Lei ha cominciato quando la tv degli anni ’80-90 lanciava nuovi comici. Oggi i talent lanciano solo cantanti.   

«Era un altro mondo, un’altra televisione. Io mi sono trovato a lavorare a fianco di Proietti, Montesano, Bisio. Oggi si ha paura della battuta estemporanea. Una volta se qualcosa non convinceva si ricorreva al famoso “questa si taglia”. Adesso la censura è preventiva, si azzoppa direttamente l’idea. Non si fa più scouting sulla comicità e gli spazi via via si sono esauriti. Si preferiscono le fiction. Meno rogne».

Romano orgoglioso d’esserlo.

«Sì, anche se rivendico radici meridionali. Papà Pasquale napoletano, poliziotto, e mamma Clara, casalinga, siciliana di Augusta, lo stesso paese di Fiorello.

Pensi, era compagna di giochi di Sarina, la mamma di Rosario e Beppe, era la più piccola di quel gruppo di amichette».
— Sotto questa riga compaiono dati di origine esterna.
Global Instance bson_le_total : Total bson_le.
Proof.
  intros [|s|o] [|t|p]; simpl; auto; apply (total String.le).
Qed.

Global Instance field_le_trans k : Transitive (field_le k).
Proof. intros a b c. unfold field_le. apply transitivity. Qed.

Global Instance field_le_total k : Total (field_le k).
Proof. intros a b. unfold field_le. apply total, _. Qed.

(** On two documents that hold strings under [k], the order is the
    order of the strings. *)
Lemma field_le_strings k (a b : doc) s t :
  a !! k = Some (VStr s) → b !! k = Some (VStr t) →
  field_le k a b ↔ String.le s t.
Proof. intros Ha Hb. unfold field_le, get. by rewrite Ha, Hb. Qed.

(** ** Stable insertion sort *)

Section sorting_facts.
Context {A : Type} (R : relation A) `{!RelDecision R}.

Lemma insert_le_perm x l : insert_le R x l ≡ₚ x :: l.
Proof.
  induction l as [|y l IH]; simpl; [done|].
  case_decide; [done|]. by rewrite IH, Permutation_swap.
Qed.

Lemma stable_sort_perm l : stable_sort R l ≡ₚ l.
Proof.
  induction l as [|x l IH]; simpl; [done|].
  by rewrite insert_le_perm, IH.
Qed.

Lemma insert_le_sorted `{!Total R} `{!Transitive R} x l :
  StronglySorted R l → StronglySorted R (insert_le R x l).
Proof.
  induction 1 as [|y l Hl IH Hy]; simpl.
  - repeat constructor.
  - case_decide as Hxy.
    + constructor; [by constructor|].
      constructor; [done|]. eapply Forall_impl; [exact Hy|].
      intros z Hz. by etrans.
    + constructor; [done|].
      rewrite insert_le_perm. constructor; [|done].
      by destruct (total R x y).
Qed.

Lemma stable_sort_sorted `{!Total R} `{!Transitive R} l :
  StronglySorted R (stable_sort R l).
Proof.
  induction l as [|x l IH]; simpl; [constructor|].
  by apply insert_le_sorted.
Qed.
End sorting_facts.

Section key_sort.
Context {A : Type} (key : A → value).

(** The order of two elements on their keys. *)
Let key_le : relation A := λ a b, bson_le (key a) (key b).

Local Instance key_le_dec : RelDecision key_le.
Proof. intros a b. unfold key_le. apply _. Defined.

Local Instance key_le_trans : Transitive key_le.
Proof. intros a b c. unfold key_le. apply transitivity. Qed.

Local Instance key_le_total : Total key_le.
Proof. intros a b. unfold key_le. apply total, _. Qed.

Lemma insert_key_strings x l :
  Forall (λ y, ∃ s, key y = VStr s) (x :: l) →
  insert_key key x l = Some (insert_le key_le x l).
Proof.
  intros Hall. apply Forall_cons in Hall as [[sx Hx] Hl].
  induction Hl as [|y l [sy Hy] Hl IH]; simpl; [done|].
  rewrite Hy, Hx. simpl. rewrite string_ltb_not_le.
  assert (key_le x y ↔ String.leb sx sy = true) as Hiff.
  { unfold key_le. rewrite Hx, Hy. simpl. apply Is_true_true. }
  destruct (decide (key_le x y)) as [Hle|Hnle].
  - apply Hiff in Hle. by rewrite Hle.
  - destruct (String.leb sx sy); simpl.
    + exfalso. by apply Hnle, Hiff.
    + by rewrite IH.
Qed.

(** When every key is a string, the sort raises nothing and is the stable
    sort on the order of the keys. *)
Lemma list_sort_strings l :
  Forall (λ y, ∃ s, key y = VStr s) l →
  list_sort key l = Some (stable_sort key_le l).
Proof.
  induction 1 as [|x l Hx Hl IH]; simpl; [done|].
  rewrite IH. simpl. apply insert_key_strings.
  constructor; [done|]. by rewrite stable_sort_perm.
Qed.

Lemma list_sort_strings_sorted l :
  Forall (λ y, ∃ s, key y = VStr s) l →
  ∃ l', list_sort key l = Some l' ∧ l' ≡ₚ l ∧
        StronglySorted (λ a b, bson_le (key a) (key b)) l'.
Proof.
  intros Hl. exists (stable_sort key_le l). split_and!.
  - by apply list_sort_strings.
  - apply stable_sort_perm.
  - apply (stable_sort_sorted key_le).
Qed.
End key_sort.

Lemma StronglySorted_impl_elem {A} (R1 R2 : relation A) l :
  (∀ x y, x ∈ l → y ∈ l → R1 x y → R2 x y) →
  StronglySorted R1 l → StronglySorted R2 l.
Proof.
  intros Himpl Hs. induction Hs as [|x l Hl IH Hx]; constructor.
  - apply IH. intros y z Hy Hz. apply Himpl; by right.
  - apply Forall_forall. intros y Hy.
    apply Himpl; [by left|by right|]. by eapply Forall_forall in Hx.
Qed.

(** In a sorted list, an element at an earlier position is below any at a
    later position. *)
Lemma StronglySorted_lookup {A} (R : relation A) l i j x y :
  StronglySorted R l → i < j → l !! i = Some x → l !! j = Some y → R x y.
Proof.
  intros Hs. revert i j. induction Hs as [|z l Hl IH Hz]; intros i j Hij Hi Hj.
  - done.
  - destruct j as [|j]; [lia|]. destruct i as [|i]; simpl in *.
    + simplify_eq. eapply Forall_forall; [exact Hz|].
      by eapply list_elem_of_lookup_2.
    + apply (IH i j); [lia|done..].
Qed.

(** ** The API view of a document *)

Lemma to_dict_lookup (d : doc) k :
  k ≠ "id" → k ≠ "_id" → _to_dict d !! k = d !! k.
Proof.
  intros Hid H_id. unfold _to_dict. case_decide as Hd.
  - by rewrite Hd.
  - by rewrite lookup_insert_ne, lookup_delete_ne.
Qed.

Lemma to_dict_get (d : doc) k :
  k ≠ "id" → k ≠ "_id" → get (_to_dict d) k = get d k.
Proof. intros. unfold get. by rewrite to_dict_lookup. Qed.

Lemma to_dict_id (d : doc) :
  d ≠ ∅ → _to_dict d !! "id" = Some (VStr (py_str (get d "_id"))).
Proof.
  intros Hd. unfold _to_dict. rewrite decide_False by done.
  by rewrite lookup_insert_eq.
Qed.

Lemma to_dict_field_le (a b : doc) :
  field_le "expiration_date" (_to_dict a) (_to_dict b) ↔
  field_le "expiration_date" a b.
Proof. unfold field_le. by rewrite !to_dict_get. Qed.

(** ** The loop of [active_announcements] *)

Section active_facts.
Context `{DatetimeLib}.

Lemma parse_date_truthy v d : parse_date v = Some d → truthy v = true.
Proof.
  destruct v as [|s|o]; simpl; try done.
  destruct (String.eqb_spec s "") as [->|]; [|done].
  by rewrite fromisoformat_empty.
Qed.

(** The start date that the loop computes is the date of the field. *)
Lemma start_date_field (a : doc) :
  (if truthy (get a "start_date") then parse_date (get a "start_date")
   else None) = field_date a "start_date".
Proof.
  unfold field_date. destruct (truthy _) eqn:Ht; [done|].
  destruct (parse_date _) eqn:Hp; [|done].
  apply parse_date_truthy in Hp. congruence.
Qed.

(** One round appends the view of the document exactly when its window
    includes the day. *)
Lemma active_step_cases now out (a : doc) :
  (in_window now a ∧ active_step now out a = out ++ [_to_dict a]) ∨
  (¬ in_window now a ∧ active_step now out a = out).
Proof.
  unfold active_step, in_window. rewrite start_date_field.
  fold (field_date a "expiration_date").
  destruct (field_date a "expiration_date") as [ed|] eqn:Hexp.
  - rewrite (parse_date_truthy _ _ Hexp). simpl.
    destruct (field_date a "start_date") as [sd|] eqn:Hstart.
    + case_bool_decide as Hlt.
      * right. split; [|done]. intros (ed' & ? & _ & Hsd).
        by eapply date_lt_not_le, Hsd.
      * apply date_not_lt in Hlt. case_bool_decide as Hle.
        -- left. split; [|done]. exists ed. naive_solver.
        -- right. split; [|done]. naive_solver.
    + case_bool_decide as Hle.
      * left. split; [|done]. exists ed. naive_solver.
      * right. split; [|done]. naive_solver.
  - right. split; [naive_solver|]. by destruct (negb _).
Qed.

Lemma elem_of_active_loop now (c out : list doc) r :
  r ∈ foldl (active_step now) out c ↔
  r ∈ out ∨ ∃ a, a ∈ c ∧ in_window now a ∧ r = _to_dict a.
Proof.
  revert out. induction c as [|a c IH]; intros out; simpl.
  - set_solver.
  - rewrite IH.
    destruct (active_step_cases now out a) as [[Hin ->]|[Hout ->]].
    + rewrite elem_of_app, list_elem_of_singleton. set_solver.
    + set_solver.
Qed.

(** The window of a document is read off its API view. *)
Lemma in_window_to_dict now (a : doc) :
  in_window now (_to_dict a) ↔ in_window now a.
Proof. unfold in_window, field_date. by rewrite !to_dict_get. Qed.

Lemma to_dict_inj_window now (a b : doc) :
  _to_dict a = _to_dict b → in_window now a → in_window now b.
Proof.
  intros Heq Ha. apply in_window_to_dict. rewrite <-Heq.
  by apply in_window_to_dict.
Qed.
Quando s’è accorto di far ridere?

«Veramente, prima mi sono accorto di far piangere. Alle elementari le maestre mi facevano sempre fare, nelle recite scolastiche, personaggi morti ammazzati, da Giulio Cesare a Gandhi. Però mi è servita al cinema questa vocazione per il dramma, dal “Grande botto” di Pompucci a “Baarìa” di Tornatore. Insomma, la corda c’è, basta pizzicarla. D’altronde, come diceva Chaplin, “il comico non è che il tragico visto di spalle”».

Il primo ingaggio?

«1988, in un locale che la mattina faceva da bar, a mezzogiorno da trattoria, al pomeriggio da caffetteria-gelateria, la sera da pizzeria, di notte da night. Gestore un personaggio di una Roma che non c’è più, tra Sordi e Fabrizi, “vittima di errori giudiziari” diceva di sé stesso. Non era un vero e proprio spettacolo, il mio, una mezzoretta di intrattenimento mentre i camerieri portavano ai tavoli pizze e supplì. Prima paga: una margherita e una birra. La settimana dopo, pizza, birra e 50 mila lire. Non mi ha mai detto “bene” o “bravo”. Mi telefonava: “’A pische’, stasera fatte vede’”. Un giorno mi presentai e mi accolse un’avvenente signora: “Il proprietario non arriva perché intrattenuto da impegni improrogabili. Torna tra qualche mese”. Era di nuovo finito “vittima di errori giudiziari”».

Difficile far ridere, oggi?

«La tecnica dopo 30 anni di mestiere è affinata. Certo, bisogna “annusare” il pubblico sera per sera. Molto più difficile comunque far ridere 20 persone in un cabaret che duemila in un teatro».

Dovesse convincere la gente a vedere “Matto vero”?

«Un’oasi di risate. Di questi tempi, vi sembra poco? E in scena c’è anche una strepitosa band con la quale ci divertiamo a cantare come matti, per l’appunto».